The timing of the film's release is bitter, because the program is going away, but supporters are hoping to use the film to change that. 

Late last year, the Oregon Department of Corrections announced it was pulling the plug on the program, the Family Preservation Project, saying it was too expensive and served too few families at the women's prison.

The intensive program, launched in 2010, rekindled bonds between female inmates and their children by teaching mothers parenting skills and by regularly bringing the children to Coffee Creek. That's no small feat. Families of incarcerated women often have plenty of reasons not to want to visit, including tight budgets, limited time and unaddressed anger. The program worked with families as well as inmates to clear these hurdles so children could spend time with their mothers.

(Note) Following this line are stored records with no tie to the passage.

(* ===== verification/BrokerReach.v ===== *)
(** * The states of a running broker

    A broker starts on a hub without channels and takes turns: the periodic
    work, a message from the router socket, frames from a peer's socket.  What
    holds in every state it reaches is proved with [Stable].

    Module [BrokerSession] follows: a session of a broker, step by step. *)

From S2P Require Import Prelude.
From S2P Require Import Json.
From S2P Require Import Entries.
From S2P Require Import HubCore.
From S2P Require Import HubOps.
From S2P Require Import HubInv.
From S2P Require Import HubPreserve.
From S2P Require Import HubProps.
From S2P Require Import AdmissionGates.
From S2P Require Import Broker.
From S2P Require Import BrokerLogic.
From S2P Require Import BrokerFederation.
From S2P Require Import BrokerSweep.
From S2P Require Import BrokerDispatch.
From S2P Require Import BrokerHub.
From S2P Require Import BrokerView.
From S2P Require Import BrokerInv.
From S2P Require Import Ledger.
From S2P Require Import Wire.
Import Json Entries HubCore HubOps Broker BrokerLogic BrokerStable BrokerHub BrokerInv.

Module BrokerReach.

Inductive turn :=
  | Periodic (closes : list BrokerSweep.CloseRequest) (broadcasts : list BrokerSweep.BroadcastRequest)
      (targeted : list BrokerSweep.HubTargetedRequest)
  | Serve (raw : list string)
  | FromPeer (hub_uid : string) (frames : list string).

Section reach.
Context `{External, Config}.

Definition run_turn (t : turn) : B unit :=
  match t with
  | Periodic closes broadcasts targeted => BrokerSweep.periodic closes broadcasts targeted
  | Serve raw => BrokerDispatch.serve raw
  | FromPeer hub_uid fs => BrokerFederation.handle_peer_frames hub_uid fs
  end.

(** The state after some turns, each with its clocks. *)
Fixpoint run_turns (ts : list (Env * turn)) (b : BrokerState) : BrokerState :=
  match ts with
  | [] => b
  | (env, t) :: ts => run_turns ts (exec (run_turn t) env b)
  end.

(** A hub a broker starts on: its state is consistent (schemas may have been
    loaded) and there are no channels yet. *)
Record fresh_hub (h : HubImpl) : Prop := {
  fresh_Inv : HubInv.Inv h;
  fresh_channels : channels_ h = ∅;
  fresh_access : channel_access_index h = ∅;
}.

Inductive reachable (h0 : HubImpl) : BrokerState → Prop :=
  | reach_start : reachable h0 (initial_broker h0)
  | reach_turn b env t : reachable h0 b → reachable h0 (exec (run_turn t) env b).

Lemma reachable_turns h0 ts b : reachable h0 b → reachable h0 (run_turns ts b).
Proof. revert b. induction ts as [|[env t] ts IH]; intros b Hb; [done|]. by apply IH, reach_turn. Qed.

Lemma reachable_stable I `{!Stable I} h0 b : I (initial_broker h0) → reachable h0 b → I b.
Proof.
  intros Hi. induction 1 as [|b env t _ IH]; [done|]. revert IH. destruct t; cbn [run_turn].
  - apply (keeps_periodic I).
  - apply (keeps_serve I).
  - apply (keeps_peer_frames I).
Qed.

Lemma fresh_J h0 : fresh_hub h0 → BrokerInv.J (initial_broker h0).
Proof.
  intros [_ Hc Ha]. unfold BrokerInv.J, BrokerRoster.roster, BrokerRoster.granted. cbn.
  rewrite Hc, Ha. split; [by rewrite fmap_empty|by rewrite fmap_empty, dom_empty_L|]. apply map_Forall_empty.
Qed.

Lemma reachable_J h0 b : fresh_hub h0 → reachable h0 b → BrokerInv.J b.
Proof. intros Hf. exact (reachable_stable BrokerInv.J h0 b (fresh_J h0 Hf)). Qed.

(** C6 In every state a broker reaches, a channel exists exactly when it has an
    access record, and whoever waits in the deferred attach queue waits for a
    producer that is registered on that channel: no waiter is orphaned by a
    departure, a timeout or a close. *)
Theorem nobody_waits_for_the_departed h0 b :
  fresh_hub h0 → reachable h0 b →
  (∀ n, is_Some (channels_ (hub b) !! n) ↔ is_Some (channel_access_index (hub b) !! n)) ∧
  (∀ n u m l, pending_attach_queue_ b !! n = Some m → m !! u = Some l →
     l ≠ [] ∧ ∃ ch p, channels_ (hub b) !! n = Some ch ∧ p ∈ producers ch ∧ p_role_uid p = u).
Proof.
  intros Hf Hr. destruct (reachable_J _ _ Hf Hr) as [Hg _ Hw]. split.
  - intros n. rewrite <- !elem_of_dom. unfold BrokerRoster.granted, BrokerRoster.roster in Hg.
    by rewrite Hg, dom_fmap_L.
  - intros n u m l Hn Hu. destruct (Hw n m Hn) as [_ Hm]. destruct (Hm u l Hu) as [Hl (us & Hus & Hin)].
    split; [done|]. rewrite BrokerView.BrokerView.roster_lookup in Hus.
    destruct (channels_ (hub b) !! n) as [ch|]; [|done]. injection Hus as <-.
    apply list_elem_of_fmap in Hin as (p & -> & Hp). by exists ch, p.
Qed.

Lemma fresh_driven h0 : fresh_hub h0 → driven (initial_broker h0).
Proof. intros [Hi _ _]. split; [by eexists|done|right; by constructor]. Qed.

Lemma reachable_driven h0 b : fresh_hub h0 → reachable h0 b → driven b.
Proof. intros Hf. exact (reachable_stable driven h0 b (fresh_driven h0 Hf)). Qed.

End reach.
End BrokerReach.

Import Json Entries HubCore HubOps Broker BrokerReach.

(** * A session of a broker, step by step

    A concrete configuration, the frames of a small session, and the states it
    goes through: a camera registers and reports, a viewer joins, asks to be
    attached and waits.  The outside functions are stand-ins: bodies are looked
    up by name, every digest is empty. *)
Module BrokerSession.

Definition cam_key : string := "aaaaaaaaaaaaaaaaaaaaaaaaaaaaaaaaaaaaaaaa".
Definition view_key : string := "bbbbbbbbbbbbbbbbbbbbbbbbbbbbbbbbbbbbbbbb".
Definition cam : string := "prod.cam.uid1".
Definition view : string := "cons.view.uid2".
Definition lab : string := "lab.cam".

(** ** The bodies, by the name that stands for their text *)

Definition triple (nonce : string) : list (string * json) :=
  [("envelope_hash", JStr ""); ("client_nonce", JStr nonce); ("client_wall_ts", JInt 5000)].

Definition register_body : json := obj (
  [("channel_name", JStr lab); ("role_uid", JStr cam); ("role_type", JStr "producer");
   ("data_transport", JStr "zmq"); ("zmq_pubkey", JStr cam_key); ("abi_fingerprint", JObj []);
   ("producer_pid", JInt 11); ("zmq_node_endpoint", JStr "tcp://10.0.0.1:5000")] ++ triple "n1").
Definition heartbeat_body : json := obj
  [("channel_name", JStr lab); ("role_uid", JStr cam); ("role_type", JStr "producer");
   ("envelope_hash", JStr "")].
Definition join_body : json := obj (
  [("channel_name", JStr lab); ("role_uid", JStr view); ("role_type", JStr "consumer");
   ("data_transport", JStr "zmq"); ("zmq_pubkey", JStr view_key); ("abi_fingerprint", JObj []);
   ("consumer_pid", JInt 22)] ++ triple "n2").
Definition attach_body : json := obj
  [("channel_name", JStr lab); ("consumer_role_uid", JStr view); ("consumer_pubkey", JStr view_key);
   ("producer_role_uid", JStr cam); ("envelope_hash", JStr "")].
Definition applied_body : json := obj (
  [("channel_name", JStr lab); ("role_uid", JStr cam); ("role_type", JStr "producer");
   ("applied_version", JInt 1); ("instance_id", JInt 1)] ++ triple "n3").
Definition leave_body : json := obj (
  [("channel_name", JStr lab); ("role_uid", JStr cam); ("producer_pid", JInt 11)] ++ triple "n4").
Definition numbered_body : json := obj [("channel_name", JInt 7); ("envelope_hash", JStr "")].

Definition bodies : list (string * json) :=
  [("register", register_body); ("heartbeat", heartbeat_body); ("join", join_body);
   ("attach", attach_body); ("applied", applied_body); ("leave", leave_body);
   ("numbered", numbered_body)].

#[export] Instance outside : External := {|
  blake2b := λ _, "";
  dump := λ _, "text";
  parse := λ s, snd <$> find (λ b, b.1 =s s) bodies;
  parse_error_what := λ _, "parse error";
  type_error_what := λ _ _, "type error";
  inet_pton4 := λ _, true;
  inet_pton6 := λ _, false;
  double_to_u64 := λ _, 0;
  formatted_time := λ _, "now";
  datablock_get_metrics := λ _, None;
  lib_version := (0, 1, 0);
  build_id := None;
|}.

#[export] Instance settings : Config := {|
  strict_abi_mismatch := false;
  heartbeat_interval := 500;
  ready_miss_heartbeats := 10;
  pending_miss_heartbeats := 10;
  ready_timeout_override := None;
  pending_timeout_override := None;
  producer_apply_wait_ms := 3000;
  checksum_repair_policy := RepairNone;
  known_roles := [AdmissionGates.mkKnownRole cam cam_key; AdmissionGates.mkKnownRole view view_key];
  self_hub_uid := "hub.lab.uid0";
  broker_observer_pubkey_z85 := "";
  peers := [];
  on_processing_error := true;
  on_hub_connected := false;
  on_hub_disconnected := false;
  on_hub_message := false;
|}.

(** ** The session *)

Definition at_ms (t : Z) : Env := mkEnv (t * 1000000) (t * 1000000).

Definition message (identity msg_type correlation_id body : string) : turn :=
  Serve [identity; "C"; msg_type; correlation_id; body].

Definition session : list (Env * turn) :=
  [(at_ms 5000, message cam "REG_REQ" "1" "register");
   (at_ms 5100, message cam "HEARTBEAT_NOTIFY" "" "heartbeat");
   (at_ms 5200, message view "CONSUMER_REG_REQ" "2" "join");
   (at_ms 5300, message view "CONSUMER_ATTACH_REQ_ZMQ" "3" "attach")].

Definition start : BrokerState := initial_broker empty_hub.
Definition after (n : nat) : BrokerState := run_turns (firstn n session) start.

Lemma empty_hub_fresh : fresh_hub empty_hub.
Proof. by split; [apply HubReach.Inv_empty|..]. Qed.

Lemma session_reachable n : reachable empty_hub (after n).
Proof. apply reachable_turns, reach_start. Qed.

(** The registration is answered with the acknowledgement. *)
Example registration_acknowledged :
  (λ o, match o with Send i t b => (i, t, str_of "correlation_id" b) | _ => ("", "", "") end) <$>
    outputs (run_turn (message cam "REG_REQ" "1" "register")) (at_ms 5000) start
  = [(cam, "REG_ACK", "1")].
Proof. by vm_compute. Qed.

(** Who waits for a producer of a channel. *)
Definition waiters_of (n u : string) (b : BrokerState) : list string :=
  match pending_attach_queue_ b !! n with
  | Some m => map consumer_role_uid (default [] (m !! u))
  | None => []
  end.

(** The viewer is now waiting for the camera. *)
Example viewer_waits : waiters_of lab cam (after 4) = [view].
Proof. by vm_compute. Qed.

End BrokerSession.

The program has many ardent supporters, including Lindstrom, who filmed mothers and their families for months inside Coffee Creek with permission from the prison. Under pressure from state lawmakers, including state Sen. Chip Shields (D-Portland) and Rep. Jennifer Williamson (D-Portland), corrections officials hatched a compromise to phase out the program rather than abruptly end it.

Lindstrom and others still have hope the program can be saved. They're trying to launch a fundraising effort to fund the program independently.

The film screens at 7 p.m. on Thursday Feb. 19 at Cinema 21, 616 NW 21st Ave. A Q&A will follow.